==== Material for the task ====

Definition set_truncated (s : CaptureStats) (b : bool) : CaptureStats :=
  mkStats (observed_bytes s) (retained_bytes s) (omitted_bytes s) b.

Definition failed_sink (o : PumpedOutput) : bool := match sink_error o with Some _ => true | None => false end.

(** The host's copy of the output with what the plugin says of the command. *)
Definition assemble (r : ExecStreamResult) (pumped : PumpedOutput) : ExecStreamingResult :=
  let '(out, out_stats) := into_parts (p_stdout pumped) in
  let '(err, err_stats) := into_parts (p_stderr pumped) in
  let res := into_result r out err in
  let res := if failed_sink pumped
             then mkResult (res_stdout res) (res_stderr res) (exit_code res) (res_signal res) Cancelled (duration res)
             else res in
  mkStreaming res (esr_streams_separated r) (esr_live_streaming r)
    (set_truncated out_stats (truncated (esr_stdout_capture r) || failed_sink pumped))
    (set_truncated err_stats (truncated (esr_stderr_capture r) || failed_sink pumped))
    (esr_output_loss r).

(** What the plugin has confirmed by an instant. *)
Definition progress_incomplete (stop_acknowledged : option Z) (call : future (result ExecStreamResult Error)) (now : Z)
    (operation : string) : IncompleteOperation :=
  mkIncomplete operation true
    (match stop_acknowledged with Some t => t <=? now | None => false end)
    (match by_then call now with
     | Some (Ok r) => match esr_termination r with Exited | Killed => true | _ => false end
     | _ => false
     end) false.

(** [run_channel_exec], given when the call answers, when the channel is accepted or its
    acceptance fails, what is read from it, when stdin fails, when the caller kills and
    the plugin acknowledges, and when the transport closes. *)
Definition run_channel_exec (tie late : bool) (method : string) (retained_output_bytes : nat) (limit : option nat)
    (sink : option (nat -> future (result unit Error))) (timeout drain : Z)
    (call : future (result ExecStreamResult Error)) (accept : future (result unit Error))
    (reads : list (Z * Read)) (input : future Error) (kill stop_acknowledged closed : option Z) (error : Error)
    : future (result ExecStreamingResult Error) :=
  if match limit with Some n => (retained_output_bytes <? n)%nat | None => false end
  then Some (0, Err (LimitExceededE "retained_output_bytes" (Z.of_nat retained_output_bytes)))
  else
    let run := match accept with
               | Some (a, Ok _) => pump_exec_channel sink timeout reads a limit input kill
               | Some (a, Err e) => mkRun (Some (a, Err e)) kill []
               | None => mkRun None kill []
               end in
    let accepted := match accept with Some (a, Ok _) => Some a | _ => None end in
    let execution := call_with_channel tie method call (pump_ended run) accepted closed error drain in
    match killed run, execution with
    | Some k, Some (d, _) =>
        if (d <? k + drain) || ((d =? k + drain) && negb late)
        then (fun x => (fst x, let? rp := snd x in Ok (assemble (fst rp) (snd rp)))) <$> execution
        else Some (k + drain, Err (Incomplete (progress_incomplete stop_acknowledged call (k + drain) "hard cancellation drain")))
    | Some k, None =>
        Some (k + drain, Err (Incomplete (progress_incomplete stop_acknowledged call (k + drain) "hard cancellation drain")))
    | None, _ => (fun x => (fst x, let? rp := snd x in Ok (assemble (fst rp) (snd rp)))) <$> execution
    end.

(** ** The operation and its two halves *)

(** An operation that succeeds has both halves, and is not done before either. *)
Definition complete_at {R T} (call : future (result R Error)) (pump : future (result T Error)) (o : Z * result (R * T) Error)
    : Prop :=
  match o with
  | (d, Ok (r, t)) => exists c p, call = Some (c, Ok r) /\ pump = Some (p, Ok t) /\ d = Z.max c p
  | _ => True
  end.

Lemma call_with_pump_complete {R T} tie method (call : future (result R Error)) (pump : future (result T Error)) accepted o :
  call_with_pump tie method call pump accepted = Some o -> complete_at call pump o.
Proof.
  unfold call_with_pump, pump_first, by_then. destruct call as [[c [r|e]]|], pump as [[p [t|e']]|]; cbn; try done.
  - destruct (Z.ltb_spec p c); cbn; [intros [= <-]; exists c, p; split_and!; (done || lia)|].
    destruct (Z.eqb_spec p c) as [->|]; cbn.
    + destruct tie; cbn; [intros [= <-]; exists c, c; split_and!; (done || lia)|].
      destruct (match accepted with Some a => _ | None => _ end); [intros [= <-]; exists c, c; split_and!; (done || lia)|].
      destruct (_ <=? _); intros [= <-]; [exists c, c; split_and!; (done || lia)|done].
    + destruct (match accepted with Some a => _ | None => _ end); [intros [= <-]; exists c, p; split_and!; (done || lia)|].
      destruct (_ <=? _); intros [= <-]; [exists c, p; split_and!; (done || lia)|done].
  - destruct (_ || _); [by intros [= <-]|]. destruct (match accepted with Some a => _ | None => _ end); [by intros [= <-]|].
    destruct (_ <=? _); by intros [= <-].
  - destruct (match accepted with Some a => _ | None => _ end); [done|]. by intros [= <-].
  - destruct (_ || _); by intros [= <-].
  - destruct (_ || _); by intros [= <-].
  - by intros [= <-].
  - by intros [= <-].
Qed.

Lemma call_with_channel_complete {R T} tie method (call : future (result R Error)) (pump : future (result T Error))
    accepted closed error drain o :
  call_with_channel tie method call pump accepted closed error drain = Some o -> complete_at call pump o.
Proof.
  unfold call_with_channel. pose proof (fun o => call_with_pump_complete tie method call pump accepted o) as Hp.
  destruct closed as [z|]; [|apply Hp]. destruct (by_then _ z); [apply Hp|].
  destruct (by_then call z) as [[r|e]|]; [|by intros [= <-]|by intros [= <-]].
  destruct (by_then _ (z + drain)); [apply Hp|by intros [= <-]].
Qed.

(** A result never lands ahead of the bytes it describes, and the operation ends.
    When an operation with a channel succeeds, the plugin has answered and the pump has
    ended, and it is done at the later of the two; when the call or the pump fails
    first, it fails then; when the transport closes at [z] it is over by [z] if the
    plugin had not answered, and by the end of the drain in any case; and when the
    plugin answered without opening the channel, by the end of the grace. *)
Theorem channel_operation {R T} tie method (call : future (result R Error)) (pump : future (result T Error))
    accepted closed error drain :
  let operation := call_with_channel tie method call pump accepted closed error drain in
  (forall o, operation = Some o -> complete_at call pump o) /\
  (forall z, closed = Some z -> 0 <= drain -> exists d o, operation = Some (d, o) /\ d <= z + drain /\
    (match by_then call z with Some (Ok _) => False | _ => True end -> d <= z)) /\
  (forall c r, call = Some (c, Ok r) -> accepted = None -> exists d o, operation = Some (d, o) /\ d <= c + LATE_CHANNEL_GRACE) /\
  (closed = None ->
    (forall c e, call = Some (c, Err e) -> match pump with Some (p, _) => c < p | None => True end -> operation = Some (c, Err e)) /\
    (forall p e, pump = Some (p, Err e) -> match call with Some (c, _) => p < c | None => True end -> operation = Some (p, Err e))).
Proof.
  intros operation. subst operation. split_and!.
  - intros o. apply call_with_channel_complete.
  - intros z -> Hd. unfold call_with_channel. destruct (by_then _ z) eqn:Ez.
    { unfold by_then in Ez. destruct (call_with_pump _ _ _ _ _) as [[d o]|]; [|done].
      destruct (Z.leb_spec d z); [|done]. exists d, o. split_and!; (done || lia). }
    destruct (by_then call z) as [[r|e]|]; [|exists z, (Err error); split_and!; (done || lia)..].
    destruct (by_then _ (z + drain)) eqn:Ed; [|exists (z + drain), (Err error); split_and!; (done || lia)].
    unfold by_then in Ed. destruct (call_with_pump _ _ _ _ _) as [[d o]|]; [|done].
    destruct (Z.leb_spec d (z + drain)); [|done]. exists d, o. split_and!; (done || lia).
  - intros c r -> ->.
    assert (Hp : exists d o, call_with_pump tie method (Some (c, Ok r)) pump None = Some (d, o) /\ d <= c + LATE_CHANNEL_GRACE).
    { unfold call_with_pump, pump_first, by_then, LATE_CHANNEL_GRACE. destruct pump as [[p [t|e]]|]; [..|by eexists _, _].
      - destruct (_ || _); [eexists _, _; split; [done|lia]|]. destruct (Z.leb_spec p (c + 10 * 1000)); by eexists _, _.
      - destruct (Z.ltb_spec p c); cbn; [eexists _, _; split; [done|lia]|].
        destruct (Z.eqb_spec p c); cbn; [destruct tie; [eexists _, _; split; [done|lia]|]|];
          (destruct (Z.leb_spec p (c + 10 * 1000)); by eexists _, _). }
    destruct Hp as (d & o & Hp & Hd). unfold call_with_channel. rewrite Hp. destruct closed as [z|]; [|by exists d, o].
    unfold by_then. destruct (Z.leb_spec d z); [by exists d, o|]. destruct (Z.leb_spec c z).
    + destruct (Z.leb_spec d (z + drain)); [by exists d, o|]. eexists _, _. split; [done|lia].
    + eexists _, _. split; [done|lia].
  - intros ->. unfold call_with_channel, call_with_pump, pump_first. split.
    + intros c e -> Hc. destruct pump as [[p t]|]; [|done].
      destruct (Z.ltb_spec p c); [lia|]. destruct (Z.eqb_spec p c); [lia|]. done.
    + intros p e -> Hp. destruct call as [[c r]|]; [|done]. by destruct (Z.ltb_spec p c); [|lia].
Qed.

====

# [Exercise directions]
Using the records above, repeat exactly the lines from the first one through the line with "mkStreaming res (esr_streams_separated".

# [Exercise answer]
Definition set_truncated (s : CaptureStats) (b : bool) : CaptureStats :=
  mkStats (observed_bytes s) (retained_bytes s) (omitted_bytes s) b.

Definition failed_sink (o : PumpedOutput) : bool := match sink_error o with Some _ => true | None => false end.

(** The host's copy of the output with what the plugin says of the command. *)
Definition assemble (r : ExecStreamResult) (pumped : PumpedOutput) : ExecStreamingResult :=
  let '(out, out_stats) := into_parts (p_stdout pumped) in
  let '(err, err_stats) := into_parts (p_stderr pumped) in
  let res := into_result r out err in
  let res := if failed_sink pumped
             then mkResult (res_stdout res) (res_stderr res) (exit_code res) (res_signal res) Cancelled (duration res)
             else res in
  mkStreaming res (esr_streams_separated r) (esr_live_streaming r)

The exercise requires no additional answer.